With or without condom?


----------



## leeds_01 (Aug 6, 2008)

mate have u only jus lost ur virginity or not had much sex?

have a lot more sex and u be fine


----------



## SteveMUFC (May 30, 2012)

Magnum26 said:


> With or without condom?


With condom maybe like a minute extra but without all I have to do is put it in and after like 15seconds it's done!!


----------



## SteveMUFC (May 30, 2012)

leeds_01 said:


> mate have u only jus lost ur virginity or not had much sex?
> 
> have a lot more sex and u be fine


I do have a lot of it well maybe around 5 times a month which is normal I would say but it seems to be getting worser and sometimes my prostate hurts after


----------



## 2004mark (Oct 26, 2013)

Tip... jut think "Nan on the loo, Nan on the loo" over and over :lol:


----------



## Magnum26 (Jul 19, 2012)

You can get condoms that make you last longer, have you tried them? Or get your mrs to give you a hand job first then have sex, that way you won't cum as quick.


----------



## Squirrel (Jun 7, 2009)

Get her to flick one off the wrist for you first, should last much longer the second time :thumb:


----------



## chickenlegs (Nov 2, 2011)

You need to stop worrying about firing off an early warning, the more relaxed you are and the less you work yourself up the better. Also try having a hand shandy an hour before your gonna ride the buffalo.


----------



## jon1 (Jul 19, 2012)

Dude how old are you. In the old days you go and knock one off first in the bathroom before you interact with the girl. help you last a lot longer. it my not help you with your problem. but it make you feel better in bed.


----------



## C.Hill (Nov 21, 2010)

Sometimes I wish I had this problem lol


----------



## Pain2Gain (Feb 28, 2012)

SteveMUFC said:


> I do have a lot of it well maybe around 5 times a month which is normal I would say but it seems to be getting worser and sometimes my prostate hurts after


Think he meant a bit more than this lol, 5 times a day (the days you see the lucky lady) would be

More appropriate, only going to be 10mins out ur day


----------



## Pike1 (Jul 19, 2012)

It's usually not a physical thing it's in your head.

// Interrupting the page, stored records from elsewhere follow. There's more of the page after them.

Lemma special_stateful_validated t context fee :
  is_special_node_transaction t = true -> is_coinbase_transaction t = false ->
  validate_transaction_stateful t context = Ok fee -> _validate_special_node_transaction_stateful t context = Ok tt.
Proof.
  intros Hs Hc Hv. unfold validate_transaction_stateful in Hv. rewrite Hs, Hc in Hv.
  apply rbind_Ok in Hv as ([] & _ & Hv). by apply rbind_Ok in Hv as ([] & Hv & _).
Qed.

(** C19: The registry is under its owners' control: a registry transaction that
    passes validation carries a signature valid for this network and height under
    the owner key it names; applying it touches the record of its own node only,
    an existing record keeps its owner and its registration height, and no two
    records of the registry ever share an owner key. *)
Theorem registry_under_owner_control t context (fee : Z) (v' : R) :
  view_wf (node_registry_view context) -> owners_unique (node_registry_view context) ->
  is_special_node_transaction t = true -> is_coinbase_transaction t = false -> validate_transaction t context = Ok fee ->
  apply_special_node_transaction t (context_height context) (node_registry_view context) = Ok v' ->
  exists owner_hex owner, md_index (metadata t) "owner_pubkey_hex" = Ok owner_hex /\ fromhex owner_hex = Ok owner /\
    special_node_transaction_signature_is_valid t (network context) (context_height context) = Ok true /\
    record_update t (context_height context) owner (node_registry_view context) v'.
Proof.
  intros Hw Hu Hs Hc Hv Ha. unfold validate_transaction in Hv. apply rbind_Ok in Hv as ([] & Hl & Hv).
  apply special_stateful_validated in Hv; [|done..]. by eapply special_update.
Qed.
End registry.

(** ** Along a block *)

Section block_registry.
Context `{PyRepr, CryptoBackend} {U R : Type} `{UtxoView U} `{NodeRegistryLaws R}.
Implicit Types context : ValidationContext U R.

(** [apply_special_node_transaction] for the registry transactions of a list, in
    order *)
Definition registry_step (h : Z) (v : R) (t : Transaction) : res R :=
  if is_special_node_transaction t then apply_special_node_transaction t h v else Ok v.

Lemma stage_effects_registry h st t (st' : Staged (U:=U) (R:=R)) :
  stage_effects h st t = Ok st' -> registry_step h (staged_registry st) t = Ok (staged_registry st').
Proof.
  unfold stage_effects, registry_step. intros E.
  destruct (is_special_node_transaction t); [apply rbind_Ok in E as (v & Hv & E); by injection E as <-|].
  destruct (_is_reward_attestation_bundle_transaction t); [apply rbind_Ok in E as (x & _ & E); by injection E as <-|].
  destruct (_is_reward_settle_epoch_transaction t); apply rbind_Ok in E as (x & _ & E); by injection E as <-.
Qed.

(** The registry a block stages is its registry transactions applied in order. *)
Lemma staged_registry_fold context ts (st st' : Staged (U:=U) (R:=R)) :
  foldM (stage_transaction context) st ts = Ok st' ->
  foldM (registry_step (context_height context)) (staged_registry st) ts = Ok (staged_registry st').
Proof.
  revert st. induction ts as [|t ts IH]; intros st E; simpl in E |- *; [by injection E as <-|].
  apply rbind_Ok in E as (st1 & E1 & E). apply stage_transaction_inv in E1 as (? & ? & ? & ? & ? & _ & _ & _ & _ & E1).
  apply stage_effects_registry in E1. simpl in E1. rewrite E1. simpl. by apply IH.
Qed.

Lemma staged_registry_owners context ts (st st' : Staged (U:=U) (R:=R)) :
  Forall (fun t => is_coinbase_transaction t = false) ts -> foldM (stage_transaction context) st ts = Ok st' ->
  view_wf (staged_registry st) /\ owners_unique (staged_registry st) ->
  view_wf (staged_registry st') /\ owners_unique (staged_registry st').
Proof.
  intros Hts E Hi. revert E. apply (foldM_inv (fun st => view_wf (staged_registry st) /\ owners_unique (staged_registry st))); [|done].
  clear st st' Hi. intros st t st' Hin [Hw Hu] E. rewrite Forall_forall in Hts. apply Hts in Hin.
  apply stage_transaction_inv in E as (? & ? & ? & staged & fee & _ & _ & Hst & Hv & E).
  apply stage_effects_registry in E. simpl in E. apply staged_context_fields in Hst as (_ & Hr & Hh & _).
  unfold registry_step in E. destruct (is_special_node_transaction t) eqn:Hs.
  - apply special_stateful_validated in Hv; [|done..]. rewrite <- Hr, <- Hh in E. rewrite <- Hr in Hw, Hu.
    apply (special_update t staged tt) in E as (? & ? & _ & _ & _ & Hup); [|done..]. split; apply Hup.
  - by injection E as <-.
Qed.

(** ** Attestations and settlements *)

Definition bundle_identities (bundle : RewardAttestationBundle) : list identity := attestation_identity <$> attestations bundle.

Lemma count_attestation_seen params s a s' :
  count_attestation params s a = Ok s' -> (attestation_identity a ∉ s.1) /\ s'.1 = {[attestation_identity a]} ∪ s.1.
Proof. destruct s as [seen counts]. unfold count_attestation. intros E. by inv_checks. Qed.

Lemma count_attestations_NoDup params s atts s' :
  foldM (count_attestation params) s atts = Ok s' ->
  NoDup (attestation_identity <$> atts) /\ (forall i, i ∈ attestation_identity <$> atts -> i ∉ s.1).
Proof.
  revert s. induction atts as [|a atts IH]; intros s E; simpl in E; [csimpl; split; [constructor|set_solver]|].
  apply rbind_Ok in E as (s1 & [Hn Hs]%count_attestation_seen & E). apply IH in E as [Hd Hf]. rewrite Hs in Hf. csimpl. split.
  - constructor; [|done]. intros Hin%Hf. set_solver.
  - intros i [->|Hi]%elem_of_cons; [done|]. apply Hf in Hi. set_solver.
Qed.

Lemma bundle_stateful_fresh t context x :
  _validate_reward_attestation_bundle_transaction_with_params t context = Ok x ->
  exists bundle, _parse_reward_attestation_bundle t = Ok bundle /\
    forall i, i ∈ bundle_identities bundle -> i ∉ reward_attestation_identities context.
Proof.
  unfold _validate_reward_attestation_bundle_transaction_with_params. intros E. apply rbind_Ok in E as (bundle & Hb & E).
  exists bundle. split; [done|]. cbv zeta in E. do 3 (apply rbind_Ok in E as ([] & _ & E)).
  destruct (epoch_seed_by_index context !! bundle_epoch_index bundle); [|discriminate].
  apply rbind_Ok in E as (active & _ & E). apply rbind_Ok in E as ([] & _ & E). apply for_each_Ok in E.
  intros i (a & -> & Ha)%list_elem_of_fmap. rewrite Forall_forall in E. apply E in Ha. unfold check_attestation in Ha.
  apply rbind_Ok in Ha as ([] & Ha%raise_if_Ok & _). by apply bool_decide_eq_false in Ha.
Qed.

(** The effect of a transaction on the recorded rewards *)
Definition rewards_step (t : Transaction) (st st' : Staged (U:=U) (R:=R)) : Prop :=
  (exists bundle, _is_reward_attestation_bundle_transaction t = true /\ _parse_reward_attestation_bundle t = Ok bundle /\
     NoDup (bundle_identities bundle) /\ (forall i, i ∈ bundle_identities bundle -> i ∉ staged_attestation_identities st) /\
     staged_attestation_identities st' = list_to_set (bundle_identities bundle) ∪ staged_attestation_identities st /\
     staged_attestation_bundles st' = staged_attestation_bundles st ++ [bundle] /\
     staged_settled_epoch_indexes st' = staged_settled_epoch_indexes st) \/
  (exists s, _is_reward_settle_epoch_transaction t = true /\ _parse_reward_settlement t = Ok s /\
     (settlement_epoch_index s ∉ staged_settled_epoch_indexes st) /\
     staged_settled_epoch_indexes st' = {[settlement_epoch_index s]} ∪ staged_settled_epoch_indexes st /\
     staged_attestation_identities st' = staged_attestation_identities st /\
     staged_attestation_bundles st' = staged_attestation_bundles st) \/
  (_is_reward_attestation_bundle_transaction t = false /\ _is_reward_settle_epoch_transaction t = false /\
     staged_settled_epoch_indexes st' = staged_settled_epoch_indexes st /\
     staged_attestation_identities st' = staged_attestation_identities st /\
     staged_attestation_bundles st' = staged_attestation_bundles st).

Lemma special_not_reward t : is_special_node_transaction t = true ->
  _is_reward_attestation_bundle_transaction t = false /\ _is_reward_settle_epoch_transaction t = false.
Proof.
  unfold is_special_node_transaction, _is_reward_attestation_bundle_transaction, _is_reward_settle_epoch_transaction.
  intros K. split; apply not_true_iff_false; intros K'; repeat (apply orb_prop in K as [K|K]);
    pose proof (has_kind_unique _ _ t K K'); discriminate.
Qed.

Lemma stage_rewards context st t (st' : Staged (U:=U) (R:=R)) :
  is_coinbase_transaction t = false -> stage_transaction context st t = Ok st' -> rewards_step t st st'.
Proof.
  intros Hc E. apply stage_transaction_inv in E as (seen & counts & ss & staged & fee & Hcount & _ & Hst & Hv & E).
  apply staged_context_fields in Hst as (_ & _ & _ & _ & _ & Hids & Hset).
  unfold validate_transaction_stateful in Hv. rewrite Hc in Hv. apply rbind_Ok in Hv as ([] & _ & Hv).
  unfold stage_effects in E. destruct (is_special_node_transaction t) eqn:Hs.
  { apply rbind_Ok in E as (x & _ & E). injection E as <-. right; right. by destruct (special_not_reward t Hs). }
  destruct (_is_reward_attestation_bundle_transaction t) eqn:Hb.
  { left. apply rbind_Ok in Hv as ([] & Hv & _). apply bundle_stateful_fresh in Hv as (bundle & Hp & Hf).
    rewrite Hp in E. injection E as <-. exists bundle. rewrite Hids in Hf.
    unfold count_attestations in Hcount. rewrite Hb, Hp in Hcount. simpl in Hcount.
    apply count_attestations_NoDup in Hcount as [Hn _]. done. }
  destruct (_is_reward_settle_epoch_transaction t) eqn:Hse.
  - right; left. apply rbind_Ok in Hv as ([] & Hv & _). apply settle_sound in Hv as (s & Hp & _ & Hfresh & _).
    rewrite Hp in E. injection E as <-. exists s. by rewrite Hset in Hfresh.
  - right; right. apply rbind_Ok in E as (x & _ & E). by injection E as <-.
Qed.

(** What a list of transactions records: each identity and each epoch once, none
    of them recorded before *)
Definition recorded_once (ts : list Transaction) (known : gset identity) (settled : gset Z) : Prop :=
  exists bundles settlements,
    mapM _parse_reward_attestation_bundle (filter (fun t => _is_reward_attestation_bundle_transaction t = true) ts) = Ok bundles /\
    NoDup (concat (bundle_identities <$> bundles)) /\
    (forall i, i ∈ concat (bundle_identities <$> bundles) -> i ∉ known) /\
    mapM _parse_reward_settlement (filter (fun t => _is_reward_settle_epoch_transaction t = true) ts) = Ok settlements /\
    NoDup (settlement_epoch_index <$> settlements) /\
    (forall e, e ∈ settlement_epoch_index <$> settlements -> e ∉ settled).

Lemma settle_not_bundle t : _is_reward_settle_epoch_transaction t = true -> _is_reward_attestation_bundle_transaction t = false.
Proof.
  intros K. apply not_true_iff_false. intros K'. pose proof (has_kind_unique _ _ t K K'). discriminate.
Qed.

It's a vicious circle, the more you worry about coming to soon the quicker you will come.

As previously said a ham shank an hour before will help or performa condoms will desensitise your old man.

If you search the net there are self hypnosis mp3's you can download to help with the mental aspect, have been told these work and not too expensive.


----------



## Uk_mb (Feb 18, 2011)

2004mark said:


> Tip... jut think "Nan on the loo, Nan on the loo" over and over :lol:


Mate,can u shar a photo


----------



## SteveMUFC (May 30, 2012)

Cheers for the advice guys! I did try the have a **** before but damn my prostate hurts 2nd time around. I'm 21 so I thought this would be abnormal as my age.

Thank you


----------



## TELBOR (Feb 20, 2012)

SteveMUFC said:


> Hey guys,
> 
> I thrust 5/6 times I'm so sensitive that I ejaculate straight away in less than 5mins!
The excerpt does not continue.